• YOUR TASK:
For each line below that includes the word "guard", make a copy.

Items listed in a dataset:

BEGIN

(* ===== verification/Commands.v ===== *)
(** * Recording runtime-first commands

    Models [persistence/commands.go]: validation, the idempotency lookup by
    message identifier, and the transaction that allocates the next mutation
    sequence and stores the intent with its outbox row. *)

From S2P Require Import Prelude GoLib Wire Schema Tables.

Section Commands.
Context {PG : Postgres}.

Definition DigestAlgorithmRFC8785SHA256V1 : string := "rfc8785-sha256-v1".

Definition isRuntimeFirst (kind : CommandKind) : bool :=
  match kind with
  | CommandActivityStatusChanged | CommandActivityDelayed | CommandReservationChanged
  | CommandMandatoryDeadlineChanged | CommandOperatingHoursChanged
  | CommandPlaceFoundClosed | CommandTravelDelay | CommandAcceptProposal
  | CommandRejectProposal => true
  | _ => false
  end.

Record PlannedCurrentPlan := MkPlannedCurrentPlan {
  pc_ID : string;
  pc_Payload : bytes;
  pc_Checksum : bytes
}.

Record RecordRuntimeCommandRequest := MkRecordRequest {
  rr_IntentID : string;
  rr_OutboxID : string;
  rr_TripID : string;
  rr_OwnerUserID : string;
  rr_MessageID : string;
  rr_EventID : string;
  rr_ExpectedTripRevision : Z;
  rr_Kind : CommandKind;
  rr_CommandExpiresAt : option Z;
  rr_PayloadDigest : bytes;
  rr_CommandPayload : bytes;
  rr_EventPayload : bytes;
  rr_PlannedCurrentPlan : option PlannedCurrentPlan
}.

END
BEGIN

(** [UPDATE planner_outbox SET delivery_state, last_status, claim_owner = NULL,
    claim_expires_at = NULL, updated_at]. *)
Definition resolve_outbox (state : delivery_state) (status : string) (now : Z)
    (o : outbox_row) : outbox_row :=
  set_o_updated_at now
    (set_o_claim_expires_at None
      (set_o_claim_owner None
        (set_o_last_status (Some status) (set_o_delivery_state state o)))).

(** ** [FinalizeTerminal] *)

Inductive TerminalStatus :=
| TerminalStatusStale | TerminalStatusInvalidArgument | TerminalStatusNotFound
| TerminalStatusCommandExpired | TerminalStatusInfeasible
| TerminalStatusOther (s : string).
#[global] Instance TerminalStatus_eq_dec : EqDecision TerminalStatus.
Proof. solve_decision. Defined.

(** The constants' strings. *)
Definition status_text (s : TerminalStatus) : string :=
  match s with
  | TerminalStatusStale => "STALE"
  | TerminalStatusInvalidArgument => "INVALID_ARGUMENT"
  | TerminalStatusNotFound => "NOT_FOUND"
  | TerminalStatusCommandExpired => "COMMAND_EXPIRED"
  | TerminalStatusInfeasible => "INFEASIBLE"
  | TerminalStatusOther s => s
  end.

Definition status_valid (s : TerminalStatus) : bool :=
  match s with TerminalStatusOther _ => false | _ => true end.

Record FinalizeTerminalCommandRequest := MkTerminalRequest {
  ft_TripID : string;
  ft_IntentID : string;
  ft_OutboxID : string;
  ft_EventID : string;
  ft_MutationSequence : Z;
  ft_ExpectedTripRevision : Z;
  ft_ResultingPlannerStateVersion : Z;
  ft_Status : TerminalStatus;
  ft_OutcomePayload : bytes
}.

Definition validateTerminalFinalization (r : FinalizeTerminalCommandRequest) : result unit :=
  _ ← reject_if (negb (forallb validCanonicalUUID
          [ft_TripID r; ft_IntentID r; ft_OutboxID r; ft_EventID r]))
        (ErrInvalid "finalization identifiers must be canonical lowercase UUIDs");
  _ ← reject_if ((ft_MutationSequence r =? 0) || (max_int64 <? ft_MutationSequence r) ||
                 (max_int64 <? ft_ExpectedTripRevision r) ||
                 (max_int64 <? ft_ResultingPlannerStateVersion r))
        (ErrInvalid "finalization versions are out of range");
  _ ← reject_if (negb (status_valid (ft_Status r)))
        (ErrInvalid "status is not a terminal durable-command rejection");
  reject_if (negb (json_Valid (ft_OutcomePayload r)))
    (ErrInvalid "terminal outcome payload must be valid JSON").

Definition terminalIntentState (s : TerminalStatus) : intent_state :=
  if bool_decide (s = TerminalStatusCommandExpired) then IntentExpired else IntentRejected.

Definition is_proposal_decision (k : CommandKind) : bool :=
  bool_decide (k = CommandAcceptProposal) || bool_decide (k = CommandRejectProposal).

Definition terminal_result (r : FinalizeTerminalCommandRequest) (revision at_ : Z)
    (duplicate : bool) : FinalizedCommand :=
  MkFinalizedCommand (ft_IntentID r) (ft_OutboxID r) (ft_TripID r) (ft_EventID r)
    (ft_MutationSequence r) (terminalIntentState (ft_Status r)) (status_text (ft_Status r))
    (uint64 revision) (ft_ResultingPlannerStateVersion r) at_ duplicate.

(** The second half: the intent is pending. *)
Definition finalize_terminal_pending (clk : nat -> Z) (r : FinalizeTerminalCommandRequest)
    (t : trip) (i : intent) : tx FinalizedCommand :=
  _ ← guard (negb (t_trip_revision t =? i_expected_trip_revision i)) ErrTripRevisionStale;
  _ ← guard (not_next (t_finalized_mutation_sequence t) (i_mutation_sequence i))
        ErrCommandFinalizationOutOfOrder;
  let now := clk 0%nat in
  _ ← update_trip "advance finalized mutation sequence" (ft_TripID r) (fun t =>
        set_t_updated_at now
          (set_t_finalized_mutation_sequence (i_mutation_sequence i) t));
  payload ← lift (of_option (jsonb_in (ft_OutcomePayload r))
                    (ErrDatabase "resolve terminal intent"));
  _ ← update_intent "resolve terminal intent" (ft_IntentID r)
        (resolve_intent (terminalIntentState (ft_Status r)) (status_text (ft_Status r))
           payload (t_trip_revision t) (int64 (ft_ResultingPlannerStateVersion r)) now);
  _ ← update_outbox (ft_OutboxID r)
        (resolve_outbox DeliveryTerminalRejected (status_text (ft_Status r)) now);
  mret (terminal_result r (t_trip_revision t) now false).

END
BEGIN

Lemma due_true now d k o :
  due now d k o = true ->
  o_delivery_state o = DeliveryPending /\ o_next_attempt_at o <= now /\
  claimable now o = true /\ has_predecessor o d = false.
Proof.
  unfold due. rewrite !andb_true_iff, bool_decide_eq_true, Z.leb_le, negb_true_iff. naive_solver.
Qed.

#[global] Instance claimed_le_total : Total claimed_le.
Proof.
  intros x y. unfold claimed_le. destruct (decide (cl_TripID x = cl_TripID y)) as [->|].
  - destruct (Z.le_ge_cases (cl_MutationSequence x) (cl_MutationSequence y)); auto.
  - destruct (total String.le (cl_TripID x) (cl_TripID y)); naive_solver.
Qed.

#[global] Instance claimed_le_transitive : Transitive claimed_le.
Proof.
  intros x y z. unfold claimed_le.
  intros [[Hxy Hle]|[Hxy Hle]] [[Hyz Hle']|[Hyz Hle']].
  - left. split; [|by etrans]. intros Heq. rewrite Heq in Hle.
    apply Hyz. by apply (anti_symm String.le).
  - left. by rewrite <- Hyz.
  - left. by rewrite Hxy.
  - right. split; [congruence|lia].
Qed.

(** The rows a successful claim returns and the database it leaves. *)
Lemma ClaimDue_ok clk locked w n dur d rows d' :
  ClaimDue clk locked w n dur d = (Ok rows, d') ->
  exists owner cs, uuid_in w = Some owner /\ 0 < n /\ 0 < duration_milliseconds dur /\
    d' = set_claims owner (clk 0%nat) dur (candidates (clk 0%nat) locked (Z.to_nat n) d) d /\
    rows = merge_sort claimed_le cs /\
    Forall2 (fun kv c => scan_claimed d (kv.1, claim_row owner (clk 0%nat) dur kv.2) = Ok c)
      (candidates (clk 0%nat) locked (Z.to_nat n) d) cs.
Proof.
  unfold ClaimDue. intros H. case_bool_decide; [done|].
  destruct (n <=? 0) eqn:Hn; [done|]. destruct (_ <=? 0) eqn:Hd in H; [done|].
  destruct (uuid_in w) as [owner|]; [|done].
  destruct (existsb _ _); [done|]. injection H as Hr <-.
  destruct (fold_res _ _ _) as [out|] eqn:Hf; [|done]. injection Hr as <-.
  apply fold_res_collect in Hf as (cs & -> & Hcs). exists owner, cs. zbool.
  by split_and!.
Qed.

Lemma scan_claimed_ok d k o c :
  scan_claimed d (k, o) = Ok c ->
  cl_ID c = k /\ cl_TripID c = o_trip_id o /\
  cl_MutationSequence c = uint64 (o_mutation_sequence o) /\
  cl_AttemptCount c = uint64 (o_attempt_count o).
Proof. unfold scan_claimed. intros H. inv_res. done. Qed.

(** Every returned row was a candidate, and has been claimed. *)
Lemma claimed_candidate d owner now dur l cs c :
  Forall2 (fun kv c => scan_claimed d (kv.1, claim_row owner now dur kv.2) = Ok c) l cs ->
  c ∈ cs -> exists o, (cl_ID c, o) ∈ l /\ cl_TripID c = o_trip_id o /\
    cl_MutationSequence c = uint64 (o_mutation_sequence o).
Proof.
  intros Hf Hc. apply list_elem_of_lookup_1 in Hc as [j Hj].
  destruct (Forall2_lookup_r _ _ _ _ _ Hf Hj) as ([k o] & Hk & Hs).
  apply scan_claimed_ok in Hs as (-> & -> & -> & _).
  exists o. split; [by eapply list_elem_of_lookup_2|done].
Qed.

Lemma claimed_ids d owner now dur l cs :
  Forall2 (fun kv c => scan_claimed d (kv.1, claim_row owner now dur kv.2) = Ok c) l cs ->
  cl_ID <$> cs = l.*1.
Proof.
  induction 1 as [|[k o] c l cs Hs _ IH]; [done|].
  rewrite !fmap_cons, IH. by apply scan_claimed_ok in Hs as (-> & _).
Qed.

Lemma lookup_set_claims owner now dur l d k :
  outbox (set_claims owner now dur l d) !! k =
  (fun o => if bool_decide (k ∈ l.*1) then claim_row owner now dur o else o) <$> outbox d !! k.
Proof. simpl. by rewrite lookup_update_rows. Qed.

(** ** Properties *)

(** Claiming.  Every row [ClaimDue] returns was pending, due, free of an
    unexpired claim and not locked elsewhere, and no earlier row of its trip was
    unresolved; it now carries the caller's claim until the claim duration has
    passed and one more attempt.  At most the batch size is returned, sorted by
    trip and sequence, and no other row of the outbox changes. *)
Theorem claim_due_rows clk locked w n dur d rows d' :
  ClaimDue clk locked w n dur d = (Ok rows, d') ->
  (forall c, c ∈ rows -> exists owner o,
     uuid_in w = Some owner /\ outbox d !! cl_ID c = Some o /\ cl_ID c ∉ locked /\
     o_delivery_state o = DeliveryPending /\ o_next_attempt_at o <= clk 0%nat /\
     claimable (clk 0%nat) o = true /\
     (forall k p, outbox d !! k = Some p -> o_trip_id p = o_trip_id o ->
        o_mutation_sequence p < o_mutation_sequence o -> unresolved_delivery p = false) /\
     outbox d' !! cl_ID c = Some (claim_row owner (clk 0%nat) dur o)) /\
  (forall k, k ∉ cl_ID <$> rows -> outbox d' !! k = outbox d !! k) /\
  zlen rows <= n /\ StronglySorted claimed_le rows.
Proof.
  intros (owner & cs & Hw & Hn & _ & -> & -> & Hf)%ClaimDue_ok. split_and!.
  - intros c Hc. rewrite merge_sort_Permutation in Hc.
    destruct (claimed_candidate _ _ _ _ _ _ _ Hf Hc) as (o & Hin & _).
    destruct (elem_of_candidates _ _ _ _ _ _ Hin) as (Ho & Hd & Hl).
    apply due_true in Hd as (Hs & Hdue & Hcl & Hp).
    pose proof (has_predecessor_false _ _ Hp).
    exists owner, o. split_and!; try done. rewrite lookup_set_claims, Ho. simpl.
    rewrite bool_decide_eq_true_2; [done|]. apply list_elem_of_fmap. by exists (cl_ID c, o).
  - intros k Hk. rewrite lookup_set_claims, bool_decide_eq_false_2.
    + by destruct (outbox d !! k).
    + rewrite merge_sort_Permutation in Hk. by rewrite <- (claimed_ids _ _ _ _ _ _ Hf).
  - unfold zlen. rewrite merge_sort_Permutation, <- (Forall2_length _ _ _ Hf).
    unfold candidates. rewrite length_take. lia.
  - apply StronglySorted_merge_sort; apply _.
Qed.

END

• RESPONSE TO THIS TASK:
  _ ← guard (negb (t_trip_revision t =? i_expected_trip_revision i)) ErrTripRevisionStale;
  _ ← guard (not_next (t_finalized_mutation_sequence t) (i_mutation_sequence i))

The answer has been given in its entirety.